Fatigue Life Enhancement of a D16at Aluminum Alloy for Aircraft Components with Fastener Holes

D16AT aircraft Al-alloy was evaluated. The friction stir hole expansion (FSHE), solid mandrel cold working and symmetric cold expansion (SCE) methods were compared. The results are summarized on the basis of fatigue tests, S–N curves, X-ray diffraction, and microstructural analysis. Under the high-cycle fatigue, SCE provides more than 66 times longer fatigue life as compared to the solid mandrel method and more than 82 times greater fatigue life in comparison with the FSHE method. Through X-ray diffraction analysis it was found that the higher efficiency of the SCE method was due to symmetric distribution (with respect to the plate middle plane) of residual hoop stresses around the hole. On the other hand, the solid mandrel cold working method causes a significant gradient of the residual stress distribution through the plate thickness, which is a precondition for nucleation and propagation of corner fatigue cracks. The FSHE method efficiency was established to be primarily dependent on generated heat and equivalent plastic strains.
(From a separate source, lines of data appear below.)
(** ** Words *)
Definition is_word (w : Z) : Prop := 0 ≤ w < 2 ^ 64.
Lemma testbit_255 n : 0 ≤ n → Z.testbit 255 n = (n <? 8).
Proof. intros Hn. change 255 with (Z.ones 8). rewrite Z.testbit_ones_nonneg by lia. done. Qed.
(** One more byte of a word. *)
Lemma byte_step w k :
  0 ≤ k → Z.lor (Z.shiftl (Z.shiftr w (k + 8)) (k + 8)) (Z.shiftl (Z.land (Z.shiftr w k) 255) k) = Z.shiftl (Z.shiftr w k) k.
Proof.
  intros Hk. apply Z.bits_inj'. intros n Hn. rewrite Z.lor_spec, !Z.shiftl_spec by done.
  destruct (Z.ltb_spec n k) as [Hlt|Hge].
  - rewrite (Z.testbit_neg_r _ (n - (k + 8))), !(Z.testbit_neg_r _ (n - k)) by lia. done.
  - rewrite Z.land_spec, (Z.shiftr_spec w k (n - k)), testbit_255 by lia. rewrite Z.sub_add.
    destruct (Z.ltb_spec (n - k) 8) as [Hlt8|Hge8].
    + rewrite (Z.testbit_neg_r _ (n - (k + 8))) by lia. by rewrite andb_true_r.
    + rewrite Z.shiftr_spec, Z.sub_add by lia. by rewrite andb_false_r, orb_false_r.
Qed.
Lemma word_of_be_bytes w pre post :
  is_word w → word_at (pre ++ be_bytes w ++ post) (length pre) = Some w.
Proof.
  intros [Hw0 Hw]. unfold word_at.
  assert (∀ i b, be_bytes w !! i = Some b → (pre ++ be_bytes w ++ post) !! (length pre + i)%nat = Some b) as Hl.
  { intros i b Hi. rewrite lookup_app_r, Nat.add_comm, Nat.add_sub by lia. by apply lookup_app_l_Some. }
  rewrite (Hl 0%nat (Z.land (Z.shiftr w 56) 255) eq_refl), (Hl 1%nat (Z.land (Z.shiftr w 48) 255) eq_refl), (Hl 2%nat (Z.land (Z.shiftr w 40) 255) eq_refl), (Hl 3%nat (Z.land (Z.shiftr w 32) 255) eq_refl),
    (Hl 4%nat (Z.land (Z.shiftr w 24) 255) eq_refl), (Hl 5%nat (Z.land (Z.shiftr w 16) 255) eq_refl), (Hl 6%nat (Z.land (Z.shiftr w 8) 255) eq_refl), (Hl 7%nat (Z.land (Z.shiftr w 0) 255) eq_refl).
  cbn [mbind option_bind]. f_equal.
  assert (Z.land (Z.shiftr w 56) 255 = Z.shiftr w 56) as ->.
  { change 255 with (Z.ones 8). rewrite Z.land_ones, Z.shiftr_div_pow2 by lia. apply Z.mod_small.
    split; [apply Z.div_pos; lia|]. apply Z.div_lt_upper_bound; lia. }
  rewrite (byte_step w 48 ltac:(lia) : Z.lor (Z.shiftl (Z.shiftr w 56) 56) _ = _).
  rewrite (byte_step w 40 ltac:(lia) : Z.lor (Z.shiftl (Z.shiftr w 48) 48) _ = _).
  rewrite (byte_step w 32 ltac:(lia) : Z.lor (Z.shiftl (Z.shiftr w 40) 40) _ = _).
  rewrite (byte_step w 24 ltac:(lia) : Z.lor (Z.shiftl (Z.shiftr w 32) 32) _ = _).
  rewrite (byte_step w 16 ltac:(lia) : Z.lor (Z.shiftl (Z.shiftr w 24) 24) _ = _).
  rewrite (byte_step w 8 ltac:(lia) : Z.lor (Z.shiftl (Z.shiftr w 16) 16) _ = _).
  rewrite <-(Z.shiftl_0_r (Z.land (Z.shiftr w 0) 255)).
  rewrite (byte_step w 0 ltac:(lia) : Z.lor (Z.shiftl (Z.shiftr w 8) 8) _ = _).
  by rewrite Z.shiftl_0_r, Z.shiftr_0_r.
Qed.
Lemma length_be_bytes w : length (be_bytes w) = 8%nat.
Proof. done. Qed.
The combination of these factors determines the beneficial microeffect of the microstructure modifying in the vicinity of the hole and a useful macroeffect due to residual compressive stresses. It was concluded that SCE method should be used for prestressing of fastener holes in the most loaded components in D16AT aircraft structures – wings and fuselage, while the FSHE one can be applied to processing of fastener holes in less loaded aircraft components.